What happens when people don’t feel like they belong?

If belonging leads to productivity and success, then a lack of belonging leads to a host of problems.

Craigen, who works with individual therapy clients in addition to being a member of the faculty at BU, has seen an increase in burnout, anxiety and depression among her patients.

A Guide to Belonging
How our experts cultivate belonging:
  • Caola motivates her students through self-determination theory, which posits that students need to feel autonomy, relatedness and competence to succeed. In each of her classes, she encourages students to pick their own topics for projects and always includes a few lectures per semester where students choose the topic.
  • Craigen works with her therapy clients to create goals that help them form connections. For isolated remote workers, it might be going to a local coffee shop. For others, it could be joining an exercise class or attending a church service.
  • Rosado-Cruz teaches that honest, constructive feedback is necessary for people to feel like they belong in the workplace. In the absence of consistent feedback, people feel like they are floundering, which can lead to mistakes. She advises providing feedback in the growth mindset model that emphasizes learning from experiences to make different decisions in the future.
  • Brito educates his high school students about perception versus reality on social media, to conquer feelings of isolation or FOMO: the fear of missing out.

“Many of us have missed this step of being part of something bigger, where I can be my authentic self, where I can join a conversation and not have a threat of disconnection,” she says. “When people don’t feel that psychological safety, where they can be their authentic selves and not be harmed for it, I’m seeing a lot of issues with people’s mental health.”

The pandemic also made things worse in this area, Craigen adds.

“COVID rerouted connection for a lot of us. We thought, well, we can do X, Y, Z remotely and change this meeting to an email and be just as productive. And I think that’s false. Productivity decreases when there’s not a great sense of belonging,” she says. Imposter syndrome — self-doubt of intellect, skills or accomplishments — is another problem for those who don’t feel like they belong.
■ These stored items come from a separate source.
(** An integer's number denotes it. *)
Lemma num_to_Z_of_Z z : safe_integer z → num_to_Z (num_of_Z z) = Some z.
Proof.
  intros [Hlo Hhi].
  assert (Hfin : ∀ s p, Zpos p < two53 →
    num_to_Z (S754_finite s (shifted p) (- mantissa_shift p)) =
      Some (if s then Zneg p else Zpos p)).
  { intros s p Hp. destruct (shifted_spec p Hp) as (Hk & Hv & _). unfold num_to_Z.
    destruct (Z.leb_spec 0 (- mantissa_shift p)) as [Hz|Hz].
    - assert (Hk0 : mantissa_shift p = 0) by lia. rewrite Hv, Hk0.
      change (Z.shiftl (Zpos p * 2 ^ 0) (- 0)) with (Zpos p * 2 ^ 0).
      rewrite Z.pow_0_r, Z.mul_1_r. by destruct s.
    - rewrite Z.opp_involutive, Hv, Z.shiftr_div_pow2, Z.shiftl_mul_pow2, Z.div_mul by
        (try lia; apply Z.pow_nonzero; lia).
      rewrite Z.eqb_refl. by destruct s. }
  destruct z as [|p|p]; [done| |].
  - rewrite num_of_Z_pos by lia. by rewrite Hfin by lia.
  - rewrite num_of_Z_neg by lia. by rewrite Hfin by lia.
Qed.

Lemma num_of_Z_inj a b : safe_integer a → safe_integer b → num_of_Z a = num_of_Z b → a = b.
Proof. intros Ha%num_to_Z_of_Z Hb%num_to_Z_of_Z E. congruence. Qed.

Lemma num_isInteger_of_Z z : safe_integer z → num_isInteger (num_of_Z z) = true.
Proof. intros H. unfold num_isInteger. by rewrite num_to_Z_of_Z. Qed.

Lemma num_isFinite_of_Z z : safe_integer z → num_isFinite (num_of_Z z) = true.
Proof.
  intros [Hlo Hhi]. destruct z as [|p|p]; [done| |].
  - by rewrite num_of_Z_pos by lia.
  - by rewrite num_of_Z_neg by lia.
Qed.

(** ** Order *)

(** Normalised positive numbers compare as the integers they come from. *)
Lemma shifted_compare p q :
  Zpos p < two53 → Zpos q < two53 →
  match Z.compare (- mantissa_shift p) (- mantissa_shift q) with
  | Lt => Lt
  | Gt => Gt
  | Eq => Pos.compare_cont Eq (shifted p) (shifted q)
  end = Z.compare (Zpos p) (Zpos q).
Proof.
  intros Hp Hq. destruct (shifted_spec p Hp) as (Hkp & Hvp & _).
  destruct (shifted_spec q Hq) as (Hkq & Hvq & _).
  destruct (digits2_bounds p) as [Hlp Hup], (digits2_bounds q) as [Hlq Huq].
  unfold mantissa_shift in *.
  destruct (Z.compare_spec (- (53 - Zpos (digits2_pos p))) (- (53 - Zpos (digits2_pos q))))
    as [He|He|He].
  - change (Pos.compare_cont Eq (shifted p) (shifted q)) with
      (Z.compare (Zpos (shifted p)) (Zpos (shifted q))).
    rewrite Hvp, Hvq. replace (Zpos (digits2_pos q)) with (Zpos (digits2_pos p)) by lia.
    assert (Hpow : 0 < 2 ^ (53 - Zpos (digits2_pos p))) by (apply Z.pow_pos_nonneg; lia).
    destruct (Z.compare_spec (Zpos p) (Zpos q)) as [->|?|?];
      [apply Z.compare_eq_iff|apply Z.compare_lt_iff|apply Z.compare_gt_iff]; nia.
  - symmetry. apply Z.compare_lt_iff.
    assert (2 ^ Zpos (digits2_pos p) <= 2 ^ (Zpos (digits2_pos q) - 1))
      by (apply Z.pow_le_mono_r; lia). lia.
  - symmetry. apply Z.compare_gt_iff.
    assert (2 ^ Zpos (digits2_pos q) <= 2 ^ (Zpos (digits2_pos p) - 1))
      by (apply Z.pow_le_mono_r; lia). lia.
Qed.

Lemma SFcompare_of_Z a b :
  safe_integer a → safe_integer b → SFcompare (num_of_Z a) (num_of_Z b) = Some (a ?= b).
Proof.
  intros [Hla Hua] [Hlb Hub]. destruct a as [|p|p], b as [|q|q];
    rewrite ?num_of_Z_pos, ?num_of_Z_neg by lia; try done; cbn [SFcompare]; f_equal.
  - apply shifted_compare; lia.
  - change (Zneg p ?= Zneg q) with (CompOpp (Zpos p ?= Zpos q)).
    rewrite <- shifted_compare by lia. by destruct (Z.compare _ _).
Qed.

Lemma num_le_of_Z a b :
  safe_integer a → safe_integer b → num_le (num_of_Z a) (num_of_Z b) = (a <=? b).
Proof.
  intros Ha Hb. unfold num_le, Z.leb. rewrite SFcompare_of_Z by done. by destruct (a ?= b).
Qed.

Lemma num_lt_of_Z a b :
  safe_integer a → safe_integer b → num_lt (num_of_Z a) (num_of_Z b) = (a <? b).
Proof.
  intros Ha Hb. unfold num_lt, Z.ltb. rewrite SFcompare_of_Z by done. by destruct (a ?= b).
Qed.

(** ** Rounding leaves 53 digits *)

(** The mantissa of a number that rounding produced. *)
Definition rounded (x : number) : Prop :=
  match x with S754_finite _ m _ => Zpos m < two53 | _ => True end.

Lemma shr_1_half r : 0 <= shr_m r → shr_m (shr_1 r) = shr_m r / 2.
Proof.
  destruct r as [m b s]. simpl. intros Hm. destruct m as [|[p|p|]|p]; simpl; try done; try lia.
  - rewrite Pos2Z.inj_xI. rewrite Z.add_comm, Z.mul_comm, Z.div_add by lia. done.
  - rewrite Pos2Z.inj_xO, Z.mul_comm, Z.div_mul by lia. done.
Qed.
Brandon Brito ’20 has seen that in the students he works with in school settings. He has worked at Meadowbrook School of Weston, a private pre-kindergarten through eighth grade school, as the assistant director of diversity, equity and inclusion, and currently serves as associate director of college and career counseling at Excel Academy Charter School in East Boston.

One of Brito’s Excel Academy students once told him she wanted to take Harvard off her college application list because she felt like she wasn’t good enough to attend, despite a host of qualifications that included a 4.8 GPA and multiple AP credits.

“She had made up her mind that she is not equipped for that because she is not coming from an elite private high school with three baseball fields and unlimited resources. And she’s not wrong to a certain extent, these disparities do exist and are exacerbated by social media,” says Brito, who ultimately convinced the student to submit her Harvard application.

To help his students, he spends time with them one-on-one: “recalibrating or grounding students in what they’re capable of, unpacking a lot of their fears and insecurities and imposter syndrome, which are really real feelings.”

Working through those types of feelings can be uncomfortable, but vulnerability is essential to belonging, Craigen says.

“Belonging doesn’t always mean comfortable. It can be uncomfortable to be completely vulnerable, showing all sides of myself and not tucking in any aspects,” she says. “Belonging is not only being invited to the table, but feeling like you have a valued seat at the table.”